ACTION ITEM ▸
From the data below, retype exactly the lines starting with the one that contains "r < f -> fresh t <= f ->" and ending with the one that contains "by rewrite lookup_insert_eq.", both included.

Collected data entries
---*---

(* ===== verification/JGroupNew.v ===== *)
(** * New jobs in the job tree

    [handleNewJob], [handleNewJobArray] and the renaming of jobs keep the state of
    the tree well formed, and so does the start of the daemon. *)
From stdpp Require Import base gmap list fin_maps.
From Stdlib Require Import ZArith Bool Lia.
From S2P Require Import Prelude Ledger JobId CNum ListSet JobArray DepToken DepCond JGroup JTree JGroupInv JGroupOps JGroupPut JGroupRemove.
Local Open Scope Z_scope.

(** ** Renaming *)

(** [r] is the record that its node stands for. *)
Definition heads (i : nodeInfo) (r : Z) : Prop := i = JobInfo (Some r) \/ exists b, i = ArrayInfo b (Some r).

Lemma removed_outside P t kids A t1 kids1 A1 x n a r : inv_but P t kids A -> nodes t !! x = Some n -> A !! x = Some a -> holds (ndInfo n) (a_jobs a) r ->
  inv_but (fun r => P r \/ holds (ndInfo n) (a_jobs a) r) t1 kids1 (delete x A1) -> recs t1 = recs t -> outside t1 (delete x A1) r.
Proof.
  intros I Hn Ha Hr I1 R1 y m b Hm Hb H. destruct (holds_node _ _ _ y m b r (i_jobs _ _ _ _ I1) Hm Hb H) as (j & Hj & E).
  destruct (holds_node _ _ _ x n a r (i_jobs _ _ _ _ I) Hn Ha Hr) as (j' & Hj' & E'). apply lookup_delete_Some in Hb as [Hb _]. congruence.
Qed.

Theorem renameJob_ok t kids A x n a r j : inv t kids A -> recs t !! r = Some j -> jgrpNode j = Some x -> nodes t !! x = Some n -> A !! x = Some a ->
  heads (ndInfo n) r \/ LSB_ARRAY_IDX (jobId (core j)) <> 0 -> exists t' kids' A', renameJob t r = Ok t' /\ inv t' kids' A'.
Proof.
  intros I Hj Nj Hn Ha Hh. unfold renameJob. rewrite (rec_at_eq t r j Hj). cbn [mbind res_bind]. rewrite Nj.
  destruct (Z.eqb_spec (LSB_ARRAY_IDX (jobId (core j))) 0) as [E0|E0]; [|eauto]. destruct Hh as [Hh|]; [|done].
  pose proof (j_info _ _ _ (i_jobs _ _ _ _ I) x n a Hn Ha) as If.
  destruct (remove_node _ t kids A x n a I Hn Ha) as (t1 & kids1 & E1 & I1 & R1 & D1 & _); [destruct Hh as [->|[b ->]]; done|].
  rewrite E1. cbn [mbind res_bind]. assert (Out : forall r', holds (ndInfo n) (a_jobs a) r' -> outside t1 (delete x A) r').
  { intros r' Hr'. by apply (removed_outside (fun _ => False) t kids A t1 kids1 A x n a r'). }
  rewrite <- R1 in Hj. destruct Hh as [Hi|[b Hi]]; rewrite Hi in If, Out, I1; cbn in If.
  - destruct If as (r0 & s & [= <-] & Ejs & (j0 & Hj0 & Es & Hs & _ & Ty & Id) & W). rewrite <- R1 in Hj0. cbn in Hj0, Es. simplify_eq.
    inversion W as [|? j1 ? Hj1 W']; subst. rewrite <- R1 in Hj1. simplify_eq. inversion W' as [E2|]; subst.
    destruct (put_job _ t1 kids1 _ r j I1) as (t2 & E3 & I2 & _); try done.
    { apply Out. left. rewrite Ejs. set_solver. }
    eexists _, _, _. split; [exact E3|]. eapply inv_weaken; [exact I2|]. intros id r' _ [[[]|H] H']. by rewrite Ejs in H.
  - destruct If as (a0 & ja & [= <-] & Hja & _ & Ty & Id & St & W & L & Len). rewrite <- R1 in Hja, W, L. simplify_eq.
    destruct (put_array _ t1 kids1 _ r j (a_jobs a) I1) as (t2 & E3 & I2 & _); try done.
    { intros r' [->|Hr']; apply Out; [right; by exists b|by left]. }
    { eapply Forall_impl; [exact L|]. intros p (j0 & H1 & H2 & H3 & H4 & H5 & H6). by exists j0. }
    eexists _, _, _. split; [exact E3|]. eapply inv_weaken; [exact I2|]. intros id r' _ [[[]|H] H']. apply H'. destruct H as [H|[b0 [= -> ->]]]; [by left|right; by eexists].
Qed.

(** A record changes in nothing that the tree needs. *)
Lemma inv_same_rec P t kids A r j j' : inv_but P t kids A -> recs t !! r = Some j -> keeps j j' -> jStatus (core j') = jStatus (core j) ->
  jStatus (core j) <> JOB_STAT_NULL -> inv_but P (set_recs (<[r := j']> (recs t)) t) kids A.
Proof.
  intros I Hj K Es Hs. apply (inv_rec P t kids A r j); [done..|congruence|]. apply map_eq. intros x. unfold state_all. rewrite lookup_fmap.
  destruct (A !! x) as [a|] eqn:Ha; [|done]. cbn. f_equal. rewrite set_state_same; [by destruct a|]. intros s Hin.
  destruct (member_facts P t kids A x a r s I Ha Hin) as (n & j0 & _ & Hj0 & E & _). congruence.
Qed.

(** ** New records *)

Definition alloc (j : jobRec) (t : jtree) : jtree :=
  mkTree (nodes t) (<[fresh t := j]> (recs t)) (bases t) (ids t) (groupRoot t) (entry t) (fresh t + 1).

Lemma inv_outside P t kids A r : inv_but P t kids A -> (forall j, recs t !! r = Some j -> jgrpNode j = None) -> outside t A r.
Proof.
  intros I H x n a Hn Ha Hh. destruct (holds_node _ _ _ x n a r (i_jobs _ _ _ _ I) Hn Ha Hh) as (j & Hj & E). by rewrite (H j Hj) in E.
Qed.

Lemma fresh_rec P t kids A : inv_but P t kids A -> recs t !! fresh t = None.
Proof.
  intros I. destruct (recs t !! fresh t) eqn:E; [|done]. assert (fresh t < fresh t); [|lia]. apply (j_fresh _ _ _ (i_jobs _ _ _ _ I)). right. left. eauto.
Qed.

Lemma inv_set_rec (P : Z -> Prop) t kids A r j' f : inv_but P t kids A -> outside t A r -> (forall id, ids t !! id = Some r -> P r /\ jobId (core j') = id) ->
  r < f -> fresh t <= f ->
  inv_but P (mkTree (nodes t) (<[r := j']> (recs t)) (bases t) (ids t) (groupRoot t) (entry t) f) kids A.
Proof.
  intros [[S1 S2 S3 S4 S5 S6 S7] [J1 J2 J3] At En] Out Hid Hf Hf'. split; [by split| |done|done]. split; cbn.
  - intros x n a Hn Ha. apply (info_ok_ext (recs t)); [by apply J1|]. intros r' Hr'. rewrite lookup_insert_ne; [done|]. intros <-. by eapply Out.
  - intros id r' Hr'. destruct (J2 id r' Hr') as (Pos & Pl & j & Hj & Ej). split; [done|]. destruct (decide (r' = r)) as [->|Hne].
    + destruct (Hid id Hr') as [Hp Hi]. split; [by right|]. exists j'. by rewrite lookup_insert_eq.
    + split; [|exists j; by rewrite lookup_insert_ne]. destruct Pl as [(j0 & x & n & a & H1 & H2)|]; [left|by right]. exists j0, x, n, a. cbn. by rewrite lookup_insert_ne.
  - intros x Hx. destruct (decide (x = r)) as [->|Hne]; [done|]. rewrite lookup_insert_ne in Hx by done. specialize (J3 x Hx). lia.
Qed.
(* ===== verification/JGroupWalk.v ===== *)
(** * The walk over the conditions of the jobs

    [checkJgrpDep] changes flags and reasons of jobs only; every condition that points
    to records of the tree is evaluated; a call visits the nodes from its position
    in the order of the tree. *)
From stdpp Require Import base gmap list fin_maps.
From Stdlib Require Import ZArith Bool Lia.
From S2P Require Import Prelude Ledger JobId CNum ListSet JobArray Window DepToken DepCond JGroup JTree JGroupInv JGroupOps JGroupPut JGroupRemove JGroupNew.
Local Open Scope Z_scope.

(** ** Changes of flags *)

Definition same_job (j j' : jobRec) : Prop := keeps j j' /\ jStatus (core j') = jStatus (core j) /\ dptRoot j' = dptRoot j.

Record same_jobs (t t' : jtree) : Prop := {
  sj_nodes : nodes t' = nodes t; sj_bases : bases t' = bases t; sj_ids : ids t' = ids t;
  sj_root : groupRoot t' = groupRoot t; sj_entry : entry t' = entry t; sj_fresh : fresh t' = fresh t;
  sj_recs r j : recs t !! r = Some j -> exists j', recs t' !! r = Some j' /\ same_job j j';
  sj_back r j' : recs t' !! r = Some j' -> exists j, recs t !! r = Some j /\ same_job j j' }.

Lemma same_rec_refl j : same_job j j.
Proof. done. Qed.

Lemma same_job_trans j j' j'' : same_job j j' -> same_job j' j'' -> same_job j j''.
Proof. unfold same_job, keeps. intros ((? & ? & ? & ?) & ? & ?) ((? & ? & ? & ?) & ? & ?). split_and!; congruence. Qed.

---*---

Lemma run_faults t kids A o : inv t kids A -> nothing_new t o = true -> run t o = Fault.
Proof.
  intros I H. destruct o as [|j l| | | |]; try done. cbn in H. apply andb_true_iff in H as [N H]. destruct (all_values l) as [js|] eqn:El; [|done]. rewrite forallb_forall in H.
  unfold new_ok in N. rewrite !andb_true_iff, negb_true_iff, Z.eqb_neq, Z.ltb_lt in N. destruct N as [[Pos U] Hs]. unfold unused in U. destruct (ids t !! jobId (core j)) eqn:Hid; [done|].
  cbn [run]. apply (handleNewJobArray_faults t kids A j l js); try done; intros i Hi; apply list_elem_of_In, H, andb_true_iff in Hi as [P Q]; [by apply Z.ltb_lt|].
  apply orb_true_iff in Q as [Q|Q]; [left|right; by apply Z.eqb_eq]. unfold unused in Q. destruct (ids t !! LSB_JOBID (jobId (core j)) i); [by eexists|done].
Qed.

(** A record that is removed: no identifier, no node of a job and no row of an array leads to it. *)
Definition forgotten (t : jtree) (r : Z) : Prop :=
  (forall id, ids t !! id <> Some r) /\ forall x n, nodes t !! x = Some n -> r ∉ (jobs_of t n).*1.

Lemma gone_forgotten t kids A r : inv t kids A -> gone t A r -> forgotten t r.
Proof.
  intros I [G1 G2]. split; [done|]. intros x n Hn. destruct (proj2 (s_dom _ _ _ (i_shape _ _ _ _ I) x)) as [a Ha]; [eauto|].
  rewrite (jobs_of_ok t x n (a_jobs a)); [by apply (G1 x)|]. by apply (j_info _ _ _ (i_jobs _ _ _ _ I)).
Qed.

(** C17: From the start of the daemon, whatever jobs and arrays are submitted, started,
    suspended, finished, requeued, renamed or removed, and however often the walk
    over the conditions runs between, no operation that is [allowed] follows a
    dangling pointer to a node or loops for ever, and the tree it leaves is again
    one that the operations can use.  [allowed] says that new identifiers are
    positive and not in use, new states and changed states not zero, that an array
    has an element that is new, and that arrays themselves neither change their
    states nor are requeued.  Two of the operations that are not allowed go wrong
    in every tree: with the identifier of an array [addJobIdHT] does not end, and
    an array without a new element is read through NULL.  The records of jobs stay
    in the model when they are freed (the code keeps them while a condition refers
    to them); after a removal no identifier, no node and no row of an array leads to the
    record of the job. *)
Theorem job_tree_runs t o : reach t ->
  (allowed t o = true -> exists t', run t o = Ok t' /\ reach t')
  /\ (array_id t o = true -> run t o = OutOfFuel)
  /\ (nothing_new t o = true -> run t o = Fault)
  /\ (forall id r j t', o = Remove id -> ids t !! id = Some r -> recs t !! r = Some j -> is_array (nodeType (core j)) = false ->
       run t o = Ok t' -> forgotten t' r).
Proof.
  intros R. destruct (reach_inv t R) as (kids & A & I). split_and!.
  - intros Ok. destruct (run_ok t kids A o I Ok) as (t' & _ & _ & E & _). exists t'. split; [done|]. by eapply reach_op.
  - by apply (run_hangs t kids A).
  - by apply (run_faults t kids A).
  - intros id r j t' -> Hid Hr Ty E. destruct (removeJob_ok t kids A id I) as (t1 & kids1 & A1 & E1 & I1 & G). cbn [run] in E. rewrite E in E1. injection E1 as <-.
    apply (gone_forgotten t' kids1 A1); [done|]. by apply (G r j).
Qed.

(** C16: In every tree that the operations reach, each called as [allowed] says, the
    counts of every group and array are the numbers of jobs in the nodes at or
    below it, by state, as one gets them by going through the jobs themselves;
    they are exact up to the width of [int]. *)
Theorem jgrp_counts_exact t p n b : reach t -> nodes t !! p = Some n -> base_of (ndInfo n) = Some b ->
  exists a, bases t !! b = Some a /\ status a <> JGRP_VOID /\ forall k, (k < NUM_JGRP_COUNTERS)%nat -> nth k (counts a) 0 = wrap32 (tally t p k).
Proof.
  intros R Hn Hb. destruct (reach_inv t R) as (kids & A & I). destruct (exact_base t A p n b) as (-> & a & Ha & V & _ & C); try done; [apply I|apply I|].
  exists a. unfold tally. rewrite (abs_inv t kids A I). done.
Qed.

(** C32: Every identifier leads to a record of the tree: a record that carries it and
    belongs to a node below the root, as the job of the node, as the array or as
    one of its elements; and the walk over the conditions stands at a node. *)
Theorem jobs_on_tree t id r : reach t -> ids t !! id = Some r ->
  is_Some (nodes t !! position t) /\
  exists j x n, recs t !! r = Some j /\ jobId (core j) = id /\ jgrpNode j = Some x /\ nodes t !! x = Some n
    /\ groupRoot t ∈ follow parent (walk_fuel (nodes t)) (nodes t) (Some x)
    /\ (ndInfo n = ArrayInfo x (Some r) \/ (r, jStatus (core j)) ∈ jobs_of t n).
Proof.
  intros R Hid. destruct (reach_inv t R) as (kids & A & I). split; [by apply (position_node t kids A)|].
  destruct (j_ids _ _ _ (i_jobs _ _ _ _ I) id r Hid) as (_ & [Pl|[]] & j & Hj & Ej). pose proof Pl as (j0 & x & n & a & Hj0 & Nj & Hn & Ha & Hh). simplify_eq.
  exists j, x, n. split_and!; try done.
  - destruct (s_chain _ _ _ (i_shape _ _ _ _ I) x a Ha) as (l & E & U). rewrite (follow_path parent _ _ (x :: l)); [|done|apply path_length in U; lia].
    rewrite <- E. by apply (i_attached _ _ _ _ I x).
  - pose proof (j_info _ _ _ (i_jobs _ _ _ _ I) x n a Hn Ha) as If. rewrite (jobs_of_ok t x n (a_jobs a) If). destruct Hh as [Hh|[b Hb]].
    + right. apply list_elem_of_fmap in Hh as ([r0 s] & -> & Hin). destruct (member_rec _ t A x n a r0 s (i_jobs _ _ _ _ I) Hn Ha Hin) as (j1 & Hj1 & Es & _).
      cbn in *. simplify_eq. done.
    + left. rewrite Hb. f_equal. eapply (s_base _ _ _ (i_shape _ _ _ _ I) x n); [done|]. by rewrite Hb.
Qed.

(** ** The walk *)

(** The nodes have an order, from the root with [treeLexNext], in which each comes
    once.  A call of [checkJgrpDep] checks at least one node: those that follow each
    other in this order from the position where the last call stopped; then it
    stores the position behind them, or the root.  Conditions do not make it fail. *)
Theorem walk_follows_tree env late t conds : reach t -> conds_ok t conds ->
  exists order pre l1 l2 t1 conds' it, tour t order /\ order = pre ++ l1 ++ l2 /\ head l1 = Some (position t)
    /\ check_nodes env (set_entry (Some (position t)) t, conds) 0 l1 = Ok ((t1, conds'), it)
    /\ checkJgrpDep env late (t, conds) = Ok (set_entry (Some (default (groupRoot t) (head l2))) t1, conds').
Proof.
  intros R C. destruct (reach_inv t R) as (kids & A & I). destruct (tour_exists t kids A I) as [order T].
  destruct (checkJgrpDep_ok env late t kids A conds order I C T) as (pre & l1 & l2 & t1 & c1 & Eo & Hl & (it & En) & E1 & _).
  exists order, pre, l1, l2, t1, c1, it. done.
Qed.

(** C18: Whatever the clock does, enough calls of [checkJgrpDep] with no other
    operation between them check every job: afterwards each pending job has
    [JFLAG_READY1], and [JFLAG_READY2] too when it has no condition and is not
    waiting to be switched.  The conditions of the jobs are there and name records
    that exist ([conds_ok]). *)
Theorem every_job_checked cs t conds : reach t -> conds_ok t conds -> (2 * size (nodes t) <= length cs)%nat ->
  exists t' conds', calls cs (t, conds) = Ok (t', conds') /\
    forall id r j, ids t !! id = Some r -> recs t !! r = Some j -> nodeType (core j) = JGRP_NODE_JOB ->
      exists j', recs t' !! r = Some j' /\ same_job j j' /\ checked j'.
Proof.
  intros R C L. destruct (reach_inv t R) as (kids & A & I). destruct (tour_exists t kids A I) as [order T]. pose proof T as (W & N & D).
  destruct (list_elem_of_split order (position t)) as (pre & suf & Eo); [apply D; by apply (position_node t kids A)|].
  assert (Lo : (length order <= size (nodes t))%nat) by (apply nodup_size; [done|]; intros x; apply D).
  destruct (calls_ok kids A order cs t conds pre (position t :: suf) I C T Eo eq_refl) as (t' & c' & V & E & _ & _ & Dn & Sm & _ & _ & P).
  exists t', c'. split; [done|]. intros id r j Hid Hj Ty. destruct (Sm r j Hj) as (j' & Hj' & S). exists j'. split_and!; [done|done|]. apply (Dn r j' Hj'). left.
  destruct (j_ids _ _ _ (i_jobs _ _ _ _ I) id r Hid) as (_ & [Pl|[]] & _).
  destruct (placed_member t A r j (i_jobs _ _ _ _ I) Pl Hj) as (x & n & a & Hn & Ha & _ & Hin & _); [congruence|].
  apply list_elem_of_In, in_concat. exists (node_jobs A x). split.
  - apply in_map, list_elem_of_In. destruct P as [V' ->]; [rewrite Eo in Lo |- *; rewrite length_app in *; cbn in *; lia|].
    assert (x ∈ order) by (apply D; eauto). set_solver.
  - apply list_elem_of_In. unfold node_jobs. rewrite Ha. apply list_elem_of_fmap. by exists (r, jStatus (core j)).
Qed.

---*---

WORKED SOLUTION ▸
  r < f -> fresh t <= f ->
  inv_but P (mkTree (nodes t) (<[r := j']> (recs t)) (bases t) (ids t) (groupRoot t) (entry t) f) kids A.
Proof.
  intros [[S1 S2 S3 S4 S5 S6 S7] [J1 J2 J3] At En] Out Hid Hf Hf'. split; [by split| |done|done]. split; cbn.
  - intros x n a Hn Ha. apply (info_ok_ext (recs t)); [by apply J1|]. intros r' Hr'. rewrite lookup_insert_ne; [done|]. intros <-. by eapply Out.
  - intros id r' Hr'. destruct (J2 id r' Hr') as (Pos & Pl & j & Hj & Ej). split; [done|]. destruct (decide (r' = r)) as [->|Hne].
    + destruct (Hid id Hr') as [Hp Hi]. split; [by right|]. exists j'. by rewrite lookup_insert_eq.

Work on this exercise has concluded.